Management of Retinitis Pigmentosa by Mesenchymal Stem Cells by Wharton's Jelly Derived Mesenchymal Stem Cells (WJ-MSC)

The retinal pigment epithelium (RPE) forms the outer blood-retinal barrier between photoreceptor cells and choroidal blood vessels. Photoreceptor cells are vitally and functionally dependent on the RPE. The conversion of blood glucose to ATP, synthesis of proteins in the visual cycle and removal of metabolic waste takes place in the RPE. For these important processes, various peptide growth factors and their receptors are synthesized in the RPE. More than 260 genes in the RPE are responsible for the production of these peptide fragments. Mutations in any of these genes as well as ischemic, physical or chemical RPE damage causes retinal degeneration. Retinal degeneration may be inherited, such as in retinitis pigmentosa (RP), Stargardt's disease, choroideremia, Best vitelliform dystrophy and Bietti's crystalline dystrophy. Retinal degeneration may also be acquired through genetic mechanisms, such as age-releated macular degeneration. In retinal degeneration, there is a developing loss of RPE and photoreceptors, regardless of the underlying cause.

Umbilical cord Wharton's jelly derived mesenchymal stem cells (WJ-MSCs) have significant paracrine and immunomodulatory properties. WJ-MSCs secrete trophic factors that stimulate RPE or secrete trophic factors that are similar to those produced by RPE. In studies using animal models, WJ-MSCs have been found to be effective in stopping the progression of retinal degeneration and for rescuing photoreceptors in the dormant phase. WJ-MSCs are hypoimmunogenic and have significant immunomodulatory properties. WJ-MSCs have been shown to suppress chronic inflammation and prevent apoptosis in animal models of neurodegenerative and ischemic retinal disorders. WJ-MSCs also stimulate progenitor cells in the retina and elicit self-repair mechanisms.

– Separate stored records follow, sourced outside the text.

Lemma trimmed_ends c m d :
  isspace c = false → isspace d = false → trimmed (String c (m +:+ String d "")) = true.
Proof.
  intros Hc Hd. unfold trimmed. rewrite andb_true_r. apply String.eqb_eq.
  destruct (Trim_split (String c (m +:+ String d ""))) as (pre & post & Heq & Hpre & Hpost & Ht).
  set (T := Trim _) in *. clearbody T.
  destruct pre as [|x pre].
  2:{ injection Heq as -> _. cbn in Hpre. by rewrite Hc in Hpre. }
  cbn in Heq. symmetry in Heq |- *. rewrite <- (str_app_nil_r (String c _)) in Heq.
  change (String c (m +:+ String d "")) with (String c m +:+ String d "") in *.
  pose proof (all_char_suffix_le isspace T post (String c m) d "" Hpost Hd) as Hs.
  symmetry. apply Hs; [|done].
  apply (f_equal String.length) in Heq. rewrite str_length_app, str_app_nil_r in Heq. lia.
Qed.

Lemma parse_render_option kv : writable kv = true → parse_line (render_option kv) = Entry kv.1 kv.2.
Proof.
  destruct kv as [k v]. unfold writable. cbn [fst snd]. rewrite !andb_true_iff.
  intros (((((((Htk & Hsec) & Heq) & Hhk) & Hnk) & Hhv) & Hnv) & Hqv).
  pose (tail := String " " (String quote (v +:+ String quote ""))).
  assert (render_option (k, v) = (k +:+ " ") +:+ String "=" tail) as Hline
    by (rewrite str_app_assoc; done).
  destruct (Trim_split k) as (? & ? & _ & _ & _ & Hk).
  apply andb_true_iff in Htk as Htk'. destruct Htk' as [Ht Hne]. apply String.eqb_eq in Ht.
  rewrite Ht in Hk. destruct Hk as [->|[(c & r & Hk & Hc) _]]; [done|].
  unfold parse_line.
  assert (trimmed (render_option (k, v)) = true) as [HT%String.eqb_eq _]%andb_true_iff.
  { unfold render_option. rewrite Hk. cbn [fst snd].
    replace (String c r +:+ _) with
      (String c ((r +:+ " = " +:+ String quote v) +:+ String quote "")); [by apply trimmed_ends|].
    cbn. rewrite str_app_assoc. done. }
  rewrite HT. rewrite Hline at 1. rewrite Hk at 1. cbn [String.append].
  assert (Ascii.eqb c "#" || Ascii.eqb c "[" = false) as ->.
  { rewrite Hk in Hhk, Hsec. cbn in Hhk, Hsec. by destruct (Ascii.eqb c "#"), (Ascii.eqb c "["). }
  rewrite (no_char_find "#" (render_option (k, v))).
  2:{ rewrite Hline. rewrite !no_char_app, Hhk. unfold tail. cbn. by rewrite no_char_app, Hhv. }
  rewrite Hline. rewrite find_from_intro by (by rewrite no_char_app, Heq).
  destruct (Nat.eqb_spec (String.length (k +:+ " ")) (String.length ((k +:+ " ") +:+ String "=" tail)))
    as [He|_].
  { rewrite (str_length_app (k +:+ " ")) in He. cbn in He. lia. }
  rewrite substring_0_app. pose proof (Trim_app "" k " " eq_refl eq_refl Htk) as Hx.
  change ("" +:+ k +:+ " ") with (k +:+ " ") in Hx. rewrite Hx.
  replace (S (String.length (k +:+ " "))) with (String.length ((k +:+ " ") +:+ "="))
    by (rewrite (str_length_app _ "="); cbn; lia).
  replace ((k +:+ " ") +:+ String "=" tail) with (((k +:+ " ") +:+ "=") +:+ tail)
    by (by rewrite str_app_assoc).
  rewrite substr_from_app.
  pose proof (Trim_app " " (String quote (v +:+ String quote "")) "" eq_refl eq_refl
    (trimmed_ends quote v quote eq_refl eq_refl)) as Hy.
  rewrite str_app_nil_r in Hy. change (Trim tail = String quote (v +:+ String quote "")) in Hy.
  rewrite Hy. cbn. rewrite erase_char_app, erase_char_no by done. cbn. by rewrite str_app_nil_r.
Qed.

The aim of this preliminary clinical study is to investigate the efficacy of deep sub-tenon injected WJ-MSCs as a stem cell treatment modality for the management of retinitis pigmentosa, which creates outer retinal degeneration. These functional and structural effects were investigated using microperimetry, electrophysiology and spectral domain optical coherence tomography (SD-OCT). To the best of our knowledge, this is the first prospective clinical study that utilizes a large number of RP cases, and cases that are in phase-3.